* _Exercise data_:
(** * llm-response-mcp: the wait-for-input server, embedded and verified

    The repository holds two revisions of the same server:

    - [src/index.ts], whose watched file is plain text
      ([windsurf_user_input.txt]) with a separator line above the
      editable region; and
    - a second revision (watched file [windsurf_user_input.md]) whose
      editable region is a fenced markdown code block.

    Both share the class [UserInputServer] skeleton, [handleToolCall],
    [handleMessage] and [main]; they differ in three places only: how the
    file body is rendered, the completion test, and the extraction of the
    message.  The development below embeds the shared skeleton once, over
    an [Engine] holding those three functions, and gives one engine per
    revision ([Txt.engine], [Md.engine]).

    JavaScript strings are sequences of UTF-16 code units; they are
    modelled as [list N]. *)

From Stdlib Require Import List NArith ZArith Bool Arith Lia String Ascii DecimalString.
Import ListNotations.

Set Implicit Arguments.

(* ===================================================================== *)
(** * JavaScript strings *)
(* ===================================================================== *)

Module JS.

Definition jsstring := list N.

(** An ASCII literal of the source, as code units. *)
Definition lit (s : string) : jsstring :=
  List.map N_of_ascii (list_ascii_of_string s).

Definition NL : jsstring := [10%N].

Definition backtick : N := 96%N.

Fixpoint eqb (a b : jsstring) : bool :=
  match a, b with
  | [], [] => true
  | x :: a', y :: b' => N.eqb x y && eqb a' b'
  | _, _ => false
  end.

(** Truthiness of a string value: [if (s)]. *)
Definition truthy (s : jsstring) : bool :=
  match s with [] => false | _ :: _ => true end.

(** ** White space

    [String.prototype.trim] and the regular-expression class [\s] use the
    same set: WhiteSpace and LineTerminator of the language
    specification. *)
Definition isWhiteSpace (c : N) : bool :=
  ((9 <=? c) && (c <=? 13)            (* TAB LF VT FF CR *)
   || (c =? 32) || (c =? 160)         (* SP, NBSP *)
   || (c =? 5760)                     (* U+1680 *)
   || ((8192 <=? c) && (c <=? 8202))  (* U+2000 .. U+200A *)
   || (c =? 8232) || (c =? 8233)      (* LS, PS *)
   || (c =? 8239) || (c =? 8287)      (* U+202F, U+205F *)
   || (c =? 12288) || (c =? 65279))%N (* U+3000, BOM *).

Fixpoint trimStart (s : jsstring) : jsstring :=
  match s with
  | c :: s' => if isWhiteSpace c then trimStart s' else s
  | [] => []
  end.

Definition trimEnd (s : jsstring) : jsstring := rev (trimStart (rev s)).

Definition trim (s : jsstring) : jsstring := trimEnd (trimStart s).

(** ** Searching *)

Fixpoint startsWith (s p : jsstring) {struct p} : bool :=
  match p with
  | [] => true
  | x :: p' =>
      match s with
      | c :: s' => N.eqb c x && startsWith s' p'
      | [] => false
      end
  end.

Definition endsWith (s p : jsstring) : bool := startsWith (rev s) (rev p).

Fixpoint includes (s p : jsstring) : bool :=
  startsWith s p || match s with [] => false | _ :: s' => includes s' p end.
(** X13: the list shows each part at most once, and shows a part of
    the table exactly when there is no search text or the text, between
    two [%], is LIKE its name or its serial number; listing flashes
    nothing and changes no table. *)
Theorem autopecas_lists_matches (env : Env) (request : Request) (w : World) :
  logged_in w ->
  connect env = ConnOk ->
  db_error env 0 = None ->
  let search := default "" (args request !! "search") in
  let pattern := "%" +:+ search +:+ "%" in
  exists l w',
    run (autopecas env request) w
    = (Return (render_template "autopecas.html" (CtxAutopecas l search)), w')
    /\ NoDup l
    /\ (forall id row,
          (id, row) ∈ l <->
          autopeca (db w) !! id = Some row
          /\ (search = ""
              \/ sql_like env pattern (NOME_PECA row) = true
              \/ sql_like env pattern (NUM_SERIAL row) = true))
    /\ flashes w' = flashes w
    /\ db w' = db w.
Proof.
  intros [uid Hs] Hc He. cbn zeta.
  unfold autopecas. eval_handler. step Hs. step Hc.
  destruct (String.eqb_spec (default "" (args request !! "search")) "") as [Hq|Hq];
    simp_handler; step He.
  - do 2 eexists. split; [reflexivity|]. cbn.
    split; [apply select_all_autopecas_NoDup|].
    split; [|auto]. intros id row. rewrite select_all_autopecas_elem. tauto.
  - do 2 eexists. split; [reflexivity|]. cbn.
    unfold select_autopecas_like.
    split; [apply NoDup_ListNoDup, List.NoDup_filter, NoDup_ListNoDup,
                  select_all_autopecas_NoDup|].
    split; [|auto]. intros id row.
    rewrite list_elem_of_In, filter_In, <- list_elem_of_In,
      select_all_autopecas_elem, orb_true_iff. cbn. tauto.
Qed.

Lemma autopecas_lists_matches_witness :
  let search := default "" (args (busca "Filtro") !! "search") in
  let pattern := "%" +:+ search +:+ "%" in
  exists l w',
    run (autopecas servidor (busca "Filtro")) admin
    = (Return (render_template "autopecas.html" (CtxAutopecas l search)), w')
    /\ NoDup l
    /\ (forall id row,
          (id, row) ∈ l <->
          autopeca (db admin) !! id = Some row
          /\ (search = ""
              \/ sql_like servidor pattern (NOME_PECA row) = true
              \/ sql_like servidor pattern (NUM_SERIAL row) = true))
    /\ flashes w' = flashes admin
    /\ db w' = db admin.
Proof.
  apply (autopecas_lists_matches servidor (busca "Filtro") admin);
    [exists (VInt 1)| |]; reflexivity.
Defined.

(** X14: read-for-edit of an existing part whose row cannot be read,
    because the connection or the query fails, answers as if the part did
    not exist: the error and then "not found" are flashed and the user is
    sent to the list. *)
Theorem edit_autopeca_unavailable (env : Env) (id : Z) (w : World) :
  logged_in w ->
  connect env <> ConnOk \/ db_error env 0 <> None ->
  exists e w',
    run (edit_autopeca env id) w
    = (Return (redirect (url_for "autopecas" None)), w')
    /\ flashes w' = flashes w ++ [(e, "error"); ("Autopeça não encontrada!", "error")]
    /\ db w' = db w.
Proof.
  intros [uid Hs] Hfail.
  unfold edit_autopeca. eval_handler. step Hs.
  destruct (connect env) as [| e | e]; simp_handler.
  - destruct Hfail as [Hfail|Hfail]; [congruence|].
    destruct (db_error env 0) as [e|]; [|congruence]. simp_handler.
    do 2 eexists. split; [reflexivity|]. cbn.
    rewrite <- app_assoc. auto.
  - do 2 eexists. split; [reflexivity|]. cbn. rewrite <- app_assoc. auto.
  - do 2 eexists. split; [reflexivity|]. cbn. rewrite <- app_assoc. auto.
Qed.

Lemma edit_autopeca_unavailable_witness :
  exists e w',
    run (edit_autopeca servidor_fora 1) admin
    = (Return (redirect (url_for "autopecas" None)), w')
    /\ flashes w' = flashes admin ++ [(e, "error"); ("Autopeça não encontrada!", "error")]
    /\ db w' = db admin.
Proof.
  apply edit_autopeca_unavailable; [exists (VInt 1); reflexivity|].
  left. discriminate.
Defined.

* _Instructions for the task_:
Your reply should hold only the lines from the first line of the records through the one with "(** * JavaScript strings *)", reproduced word for word.

* _Response_:
(** * llm-response-mcp: the wait-for-input server, embedded and verified

    The repository holds two revisions of the same server:

    - [src/index.ts], whose watched file is plain text
      ([windsurf_user_input.txt]) with a separator line above the
      editable region; and
    - a second revision (watched file [windsurf_user_input.md]) whose
      editable region is a fenced markdown code block.

    Both share the class [UserInputServer] skeleton, [handleToolCall],
    [handleMessage] and [main]; they differ in three places only: how the
    file body is rendered, the completion test, and the extraction of the
    message.  The development below embeds the shared skeleton once, over
    an [Engine] holding those three functions, and gives one engine per
    revision ([Txt.engine], [Md.engine]).

    JavaScript strings are sequences of UTF-16 code units; they are
    modelled as [list N]. *)

From Stdlib Require Import List NArith ZArith Bool Arith Lia String Ascii DecimalString.
Import ListNotations.

Set Implicit Arguments.

(* ===================================================================== *)
(** * JavaScript strings *)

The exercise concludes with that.